(** C4, as the code has it: the colour mapping is a function of the colour
    value alone.  For an integer value and for a name that [COLORS] resolves
    (directly or with the prefix ['bright']) the foreground and the
    background role give the same hexadecimal value, and the emitted style
    differs only in the property name; for any other value the foreground
    role falls back to ['#d3d7cf'] and the background role to ['#000000']. *)
Theorem color_roles (c : color) :
  (resolved c = true → fg_color c = bg_color c)
  ∧ (resolved c = false →
     fg_color c = py "#d3d7cf" ∧ bg_color c = py "#000000")
  ∧ fg_styles c = (if adds_style c then [py "color:" ++ fg_color c] else [])
  ∧ bg_styles c =
      (if adds_style c then [py "background-color:" ++ bg_color c] else []).
Proof.
  split; [apply resolved_same_color|].
  split; [apply unresolved_fallbacks|].
  split; reflexivity.
Qed.

Lemma color_roles_witness :
  fg_color (CStr (py "magenta")) = bg_color (CStr (py "magenta"))
  ∧ fg_color (CInt 16711935) = bg_color (CInt 16711935)
  ∧ (fg_color (CStr (py "purple")) = py "#d3d7cf"
     ∧ bg_color (CStr (py "purple")) = py "#000000").
Proof.
  split; [|split].
  - apply (proj1 (color_roles (CStr (py "magenta")))). vm_compute. reflexivity.
  - apply (proj1 (color_roles (CInt 16711935))). reflexivity.
  - apply (proj1 (proj2 (color_roles (CStr (py "purple"))))).
    vm_compute. reflexivity.
Defined.

(** C4 as stated fails: a name outside the table gets ['#d3d7cf'] as a
    foreground and ['#000000'] as a background. *)
Lemma fallback_differs_by_role : ¬ same_hex_in_both_roles.
Proof.
  intros H. specialize (H (CStr (py "purple"))).
  vm_compute in H. discriminate H.
Qed.

(** ** Escaping *)

(** A cell whose whole text is [<], [>] or [&] is rendered with [&lt;],
    [&gt;] or [&amp;] in the place of the text; any other text, the double
    quotation mark among them, stands in the output as it is, bare or
    between the tags of the cell's styles. *)
Lemma html_escaping (ch : Char) :
  (data ch = py "<" → rendered_as ch (py "&lt;"))
  ∧ (data ch = py ">" → rendered_as ch (py "&gt;"))
  ∧ (data ch = py "&" → rendered_as ch (py "&amp;"))
  ∧ (data ch ≠ py "<" → data ch ≠ py ">" → data ch ≠ py "&" →
     rendered_as ch (data ch)).
Proof.
  pose proof (rendered_as_escape ch) as H.
  repeat split.
  - intros E. rewrite E in H. exact H.
  - intros E. rewrite E in H. exact H.
  - intros E. rewrite E in H. exact H.
  - intros H1 H2 H3. rewrite (escape_data_other _ H1 H2 H3) in H. exact H.
Qed.

Lemma html_escaping_witness :
  rendered_as quote_cell dquote
  ∧ rendered_as (mkChar (py "<") (CStr (py "default")) (CStr (py "default")) false)
      (py "&lt;").
Proof.
  split.
  - apply (proj2 (proj2 (proj2 (html_escaping quote_cell))));
      vm_compute; discriminate.
  - apply (proj1 (html_escaping (mkChar (py "<") (CStr (py "default"))
                                   (CStr (py "default")) false))).
    reflexivity.
Defined.

(** C5: the escape is missed for a cell whose text has more than one code
    point.  The cell that holds a less-than sign with a combining accent is
    rendered with the raw sign, while the cell that holds the sign alone is
    rendered as [&lt;]. *)
Theorem accented_glyph_not_escaped :
  char_to_html accented_less_than = [60%N; 769%N]
  ∧ In 60%N (char_to_html accented_less_than)
  ∧ char_to_html (glyph "<") = py "&lt;".
Proof.
  split; [vm_compute; reflexivity|].
  split; [vm_compute; auto | vm_compute; reflexivity].
Qed.

(** ** Stripping *)

Lemma rstrip_nil_iff (s : pystr) : rstrip s = [] ↔ forallb is_space s = true.
Proof.
  induction s as [|c s IH]; simpl; [tauto|].
  destruct (rstrip s) as [|r rs] eqn:E.
  - destruct (is_space c); simpl.
    + tauto.
    + split; intros H; discriminate H.
  - split; [discriminate|]. intros H.
    apply andb_true_iff in H as [_ H]. apply IH in H. discriminate H.
Qed.

Lemma rstrip_idem (s : pystr) : rstrip (rstrip s) = rstrip s.
Proof.
  induction s as [|c s IH]; simpl; [reflexivity|].
  destruct (rstrip s) as [|r rs] eqn:E.
  - destruct (is_space c) eqn:Ec; simpl; [reflexivity|]. rewrite Ec. reflexivity.
  - change (rstrip (c :: r :: rs)) with
      (match rstrip (r :: rs) with
       | [] => if is_space c then [] else [c]
       | x => c :: x
       end).
    rewrite IH. reflexivity.
Qed.

Lemma rstrip_last (s : pystr) :
  rstrip s ≠ [] → ∃ p c, rstrip s = p ++ [c] ∧ is_space c = false.
Proof.
  induction s as [|c s IH]; simpl; [congruence|].
  destruct (rstrip s) as [|r rs] eqn:E.
  - destruct (is_space c) eqn:Ec; [congruence|].
    intros _. exists [], c. split; [reflexivity | assumption].
  - intros _. destruct IH as (p & d & Hp & Hd); [discriminate|].
    exists (c :: p), d. rewrite Hp. split; [reflexivity | assumption].
Qed.

Lemma lstrip_keeps_last (p : pystr) (c : N) :
  is_space c = false → lstrip (p ++ [c]) ≠ [].
Proof.
  intros Hc. induction p as [|a p IH]; simpl.
  - rewrite Hc. discriminate.
  - destruct (is_space a); [exact IH | discriminate].
Qed.

Lemma strip_of_rstrip (s : pystr) :
  nonempty (rstrip s) = true → nonempty (strip (rstrip s)) = true.
Proof.
  intros H. unfold strip. rewrite rstrip_idem.
  destruct (rstrip_last s) as (p & c & Hp & Hc).
  { intros E. rewrite E in H. discriminate H. }
  rewrite Hp. pose proof (lstrip_keeps_last p c Hc) as Hl.
  destruct (lstrip (p ++ [c])); [congruence | reflexivity].
Qed.

Lemma rstrip_spaces (s : pystr) :
  Forall (λ c, c = 32%N) s → rstrip s = [].
Proof.
  intros H. apply rstrip_nil_iff. induction H as [|c s Hc _ IH]; [reflexivity|].
  simpl. rewrite Hc, IH. reflexivity.
Qed.

(** ** The loops that collect lines *)

Lemma collect_fold {A : Type} (f : A → pystr) (xs : list A) (acc : list pystr) :
  fold_left (λ acc x, append_if_nonempty acc (f x)) xs acc
  = acc ++ List.filter nonempty (map f xs).
Proof.
  revert acc. induction xs as [|x xs IH]; intros acc; simpl.
  - rewrite app_nil_r. reflexivity.
  - rewrite IH. unfold append_if_nonempty.
    destruct (nonempty (f x)); [rewrite <- app_assoc|]; reflexivity.
Qed.

Lemma html_lines_filter (screen : Screen) :
  html_lines screen
  = List.filter nonempty
      (map (λ y, line_str (columns screen) (line_at screen y))
           (range (lines screen))).
Proof. unfold html_lines. rewrite collect_fold. reflexivity. Qed.

Lemma text_lines_filter (wide : N → bool) (screen : Screen) :
  text_lines wide screen
  = List.filter nonempty (map rstrip (display wide screen)).
Proof.
  unfold text_lines.
  rewrite (collect_fold rstrip (display wide screen) []). reflexivity.
Qed.

Lemma pop_blank_id (ls : list pystr) :
  Forall (λ l, nonempty (strip l) = true) ls → remove_trailing_empty ls = ls.
Proof.
  intros H. unfold remove_trailing_empty.
  assert (Hr : pop_blank (rev ls) = rev ls).
  { apply Forall_rev in H. destruct H as [|l rest Hl _]; [reflexivity|].
    simpl. rewrite Hl. reflexivity. }
  rewrite Hr. apply rev_involutive.
Qed.

Lemma filter_rstrip_nonblank (rows : list pystr) :
  Forall (λ l, nonempty (strip l) = true)
         (List.filter nonempty (map rstrip rows)).
Proof.
  induction rows as [|r rows IH]; simpl; [constructor|].
  destruct (nonempty (rstrip r)) eqn:E; [|exact IH].
  constructor; [apply strip_of_rstrip; assumption | exact IH].
Qed.

Lemma html_lines_nonblank (screen : Screen) :
  Forall (λ l, nonempty (strip l) = true) (html_lines screen).
Proof.
  rewrite html_lines_filter. unfold line_str.
  rewrite <- (map_map (λ y, join [] (line_html (columns screen) (line_at screen y)))
                      rstrip).
  apply filter_rstrip_nonblank.
Qed.

Lemma text_lines_nonblank (wide : N → bool) (screen : Screen) :
  Forall (λ l, nonempty (strip l) = true) (text_lines wide screen).
Proof. rewrite text_lines_filter. apply filter_rstrip_nonblank. Qed.

Lemma nonblank_not_empty (ls : list pystr) :
  Forall (λ l, nonempty (strip l) = true) ls → ¬ In [] ls.
Proof.
  intros H Hin. rewrite Forall_forall in H.
  apply list_elem_of_In in Hin. specialize (H _ Hin). discriminate H.
Qed.

Lemma rows_of_screen (cols : nat) (rows : list (list Char)) :
  map (line_at (screen_of_rows cols rows)) (range (length rows)) = rows.
Proof.
  unfold line_at, range. simpl.
  assert (G : ∀ pre rest : list (list Char),
             map (λ y, default [] ((pre ++ rest) !! y))
                 (seq (length pre) (length rest)) = rest).
  { intros pre rest. revert pre. induction rest as [|r rest IH]; intros pre.
    - reflexivity.
    - simpl. f_equal.
      + rewrite list_lookup_middle by reflexivity. reflexivity.
      + specialize (IH (pre ++ [r])). rewrite <- app_assoc in IH. simpl in IH.
        rewrite length_app in IH. simpl in IH.
        replace (length pre + 1) with (S (length pre)) in IH by lia.
        exact IH. }
  apply (G [] rows).
Qed.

What to work on: This task asks for the number of lines above that include the string "false". Respond with that number only.

Response to the task: 5